The petition, filed by Consumer Watchdog, asked that the FCC start a rulemaking procedure that would impose new regulations on ‘edge providers’ in order to make them honor customer’s “Do Not Track” requests. This targets websites such as Facebook, LinkedIn, YouTube , Netflix and Google.
This new set of rules proposed by the group would ensure that online services don’t require consumers to consent to tracking in exchange for access to web services. It would also prevent devices from sharing user’s personal information with third parties when “Do Not Track” requests had been sent by the respective users.
As things stand at the moment, when a consumer enables his or her Do Not Track setting in their browser, a HTTP header is automatically sent to the websites they visit requesting to opt out of third party-tracking lead by social platforms, analytics services or advertising networks. Unfortunately, most Do Not Track requests are ignore, although a few companies have committed to making sure they are honored.
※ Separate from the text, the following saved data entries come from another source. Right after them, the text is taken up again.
(* ================================================================== *)
(** * The sweep on a store of frames *)

Section SweepStore.
Context {num : Type} `{NumPy num}.
Variable cp_getattr : string -> option cp_object.
Variable prob_solve : Problem num -> cp_object -> solve_outcome num.
Variable cfg : Config num.

(** scenario.py lines 36-44 with the frames as objects: every turn of the
    loop allocates the bumped frame, which [build_and_solve] then reads.
    [None] stands for a reference that names no frame. *)
Fixpoint run_scenarios_store_from (out : dict (K:=string) (V:=Diag num))
    (df : ref) (bps : list Z) (st : store)
    : option ((py_error + dict (K:=string) (V:=Diag num)) * store) :=
  match bps with
  | [] => Some (inr out, st)
  | shock :: rest =>
      match bump_yields_store df shock st with
      | None => None
      | Some (_df, st1) =>
          match nth_error st1 _df with
          | None => None
          | Some rows =>
              match build_and_solve_defaults cp_getattr prob_solve cfg rows with
              | inl e => Some (inl e, st1)
              | inr (w, d) =>
                  run_scenarios_store_from
                    (dict_set String.eqb out (shock_label shock) d) df rest st1
              end
          end
      end
  end.

Definition run_scenarios_store (df : ref) (bps : list Z) (st : store)
    : option ((py_error + dict (K:=string) (V:=Diag num)) * store) :=
  run_scenarios_store_from [] df bps st.
End SweepStore.

(* ================================================================== *)
(** * The dashboard's overrides (streamlit_app.py lines 35-45 and 66-67) *)

Section Dashboard.
Context {num : Type} `{NumPy num}.

(** The sliders: for each sector of the original bounds, the value the user
    leaves the slider at ([slider sec hi], its thumb starting at [hi]). *)
Definition caps_user (slider : string -> num -> num)
    (original_sector_bounds : dict (K:=string) (V:=num * num))
    : dict (K:=string) (V:=num) :=
  fold_left (fun caps item =>
               dict_set String.eqb caps (fst item) (slider (fst item) (snd (snd item))))
            original_sector_bounds [].

(** [{sec: (0.0, caps_user[sec]) for sec in caps_user}] *)
Definition override_sector (caps : dict (K:=string) (V:=num))
    : dict (K:=string) (V:=num * num) :=
  map (fun cap => (fst cap, (of_int 0, snd cap))) caps.
End Dashboard.

(* ================================================================== *)
(** * The command line (cli.py, [main]) *)

Section Cli.
Context {num : Type} `{NumPy num}.

(** The parsed arguments: [--xls], [--out], [--scenario]. *)
Record Args : Type := mkArgs {
  xls : option string;
  out : string;
  scenario : bool
}.

(** The sheets [load_assets] reads from a workbook. *)
Record Workbook : Type := mkWorkbook {
  sample_data : list (SheetRow num);
  key_credit_quality : list string;
  key_numeric : list num;
  key_liquidity_tier : list Z;
  key_translation : list string
}.

(** The exported sheet: the assets with the column [optimal_weight]. *)
Definition Export : Type := list (Asset num * num).

(** What [main] prints and writes, in order. *)
Inductive event : Type :=
| PrintBase (diag : Diag num)                            (* "Base solution:" *)
| PrintScenarios (scen : dict (K:=string) (V:=Diag num)) (* "Scenarios:" *)
| WriteExcel (file : string) (sheet : Export)            (* df.to_excel *)
| PrintSaved (file : string).                            (* "Saved" *)

(** How [main] ends. *)
Inductive ending : Type :=
| Finished
| SystemExit (workbook : string)   (* "Workbook not found: ..." *)
| ReadFailed                       (* pandas raised while reading *)
| Uncaught (e : py_error)          (* an exception of the engine *)
| WriteFailed.                     (* the writer raised *)

(** The file system and the backend [main] runs against. *)
Variable DEFAULT_XLS : string.
Variable path_exists : string -> bool.
Variable read_workbook : string -> option Workbook.
Variable write_excel : string -> Export -> bool.
Variable cp_getattr : string -> option cp_object.
Variable prob_solve : Problem num -> cp_object -> solve_outcome num.
Variable cfg : Config num.

(** cli.py line 34: an absent or empty [--xls] means the default workbook. *)
Definition resolve_xls (a : Args) : string :=
  match xls a with
  | Some p => if String.eqb p "" then DEFAULT_XLS else p
  | None => DEFAULT_XLS
  end.

(** cli.py lines 56-58. *)
Definition export (a : Args) (sheet : Export) (printed : list event)
    : list event * ending :=
  if write_excel (out a) sheet
  then (printed ++ [WriteExcel (out a) sheet; PrintSaved (out a)], Finished)
  else (printed, WriteFailed).

(** cli.py lines 34-58. *)
Definition main (a : Args) : list event * ending :=
  let xls_path := resolve_xls a in
  if negb (path_exists xls_path) then ([], SystemExit xls_path)
  else
    match read_workbook xls_path with
    | None => ([], ReadFailed)
    | Some wb =>
        let df := load_assets (sample_data wb) (key_credit_quality wb) (key_numeric wb)
                              (key_liquidity_tier wb) (key_translation wb) in
        match build_and_solve_defaults cp_getattr prob_solve cfg df with
        | inl e => ([], Uncaught e)
        | inr (weights, diag) =>
            if negb (Nat.eqb (List.length weights) (List.length df))
            then ([], Uncaught ValueError)
            else
              let sheet := combine df weights in
              let printed := [PrintBase diag] in
              if scenario a then
                match run_scenarios cp_getattr prob_solve cfg df default_bps with
                | inl e => (printed, Uncaught e)
                | inr scen => export a sheet (printed ++ [PrintScenarios scen])
                end
              else export a sheet printed
        end
    end.
End Cli.

Arguments Workbook num : clear implicits.
Arguments event num : clear implicits.

(** The allocation of [Sample.allocation] over the rationals. *)
Module ExactSample.
Definition allocation : list Qc := [Sample.q 1 2; Sample.q 1 5; Sample.q 3 10].
End ExactSample.

(** A run of [main]: a workbook of two assets, a backend that splits the
    capital evenly, a file system that has every file and takes every
    write. *)
Module CliSample.
Open Scope float_scope.

Definition workbook : Workbook float :=
  mkWorkbook Sample.sheet ["AAA"; "AA"]%string [1; 2]
             [1; 2; 3]%Z ["Same Day"; "Next Day"; "T+2"]%string.

Definition backend (p : Problem float) (s : cp_object) : solve_outcome float :=
  Returns OPTIMAL (Some [0.5; 0.5]).

Definition args : Args := mkArgs None "optimized_portfolio.xlsx" false.

Definition run : list (event float) * ending :=
  main "Candidate Optimizer Project.xlsx" (fun _ => true) (fun _ => Some workbook)
       (fun _ _ => true) Sample.cvxpy_attrs backend Sample.config_py args.
End CliSample.

(* ================================================================== *)
(** * Properties of [bump_yields] *)

Section BumpFacts.
Context {num : Type} `{Arith num}.

Lemma bump_yields_rows (df : DataFrame num) (bp : Z) :
  Forall2 (bumped_row bp) df (bump_yields df bp).
Proof.
  induction df as [|a df IH]; simpl; constructor; auto.
  unfold bumped_row; simpl; repeat split; reflexivity.
Qed.

Lemma store_update_last (st : store) (rows rows' : DataFrame num) :
  store_update (st ++ [rows]) (List.length st) rows' = st ++ [rows'].
Proof. induction st as [|x st IH]; simpl; [reflexivity | now rewrite IH]. Qed.

Lemma set_column_bump (rows : DataFrame num) (c : num) :
  map (fun ay => set_yield (fst ay) (snd ay))
      (combine rows (series_add (map yield rows) c))
  = map (fun a => set_yield a (nadd (yield a) c)) rows.
Proof. induction rows as [|a rows IH]; simpl; [reflexivity | now rewrite IH]. Qed.

Lemma bump_yields_store_eq (st : store) (df : ref) (rows : DataFrame num) (bp : Z) :
  nth_error st df = Some rows ->
  bump_yields_store df bp st
  = Some (List.length st, st ++ [bump_yields rows bp]).
Proof.
  intros Hdf. unfold bump_yields_store, df_copy. rewrite Hdf.
  assert (Hnew : nth_error (st ++ [rows]) (List.length st) = Some rows).
  { rewrite nth_error_app2 by lia. now rewrite Nat.sub_diag. }
  unfold df_get_yield. rewrite Hnew. simpl.
  unfold df_set_yield. rewrite Hnew.
  unfold series_add at 1. rewrite !length_map, Nat.eqb_refl.
  rewrite store_update_last, set_column_bump. reflexivity.
Qed.
End BumpFacts.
Consumer Watchdog petitioned the FCC to use the authority it has to make sure that these requests are being honored, citing Title I and Section 706 which gives it the authority to regulate “information services”. While the FCC wants to impose new privacy rules on Internet service providers, the privacy part of the Title II common carrier regulations that it wants to use, under Section 222 of the Communications Act, to impose the new rules on internet providers, does not apply to websites.
This means that the FCC can regulate what private user information broadband internet providers share with third parties, but it cannot impose restrictions on websites or internet content.
The FCC dismissed the petition without addressing whether it has the authority to impose the rules under either Title I or Section 706 or not. It only noted that when it reclassified broadband internet as a common carrier service, it did not intend to regulate any internet content, websites or applications.
The commission explained that reclassifying broadband Internet access services as common carrier services meant that they would only be involved in supervising the transmission component of the internet access service. It also explained that the petition could be inconsistent with the commission’s articulation of the effects of reclassification and its plans for enforcing new privacy rules that only target broadband providers.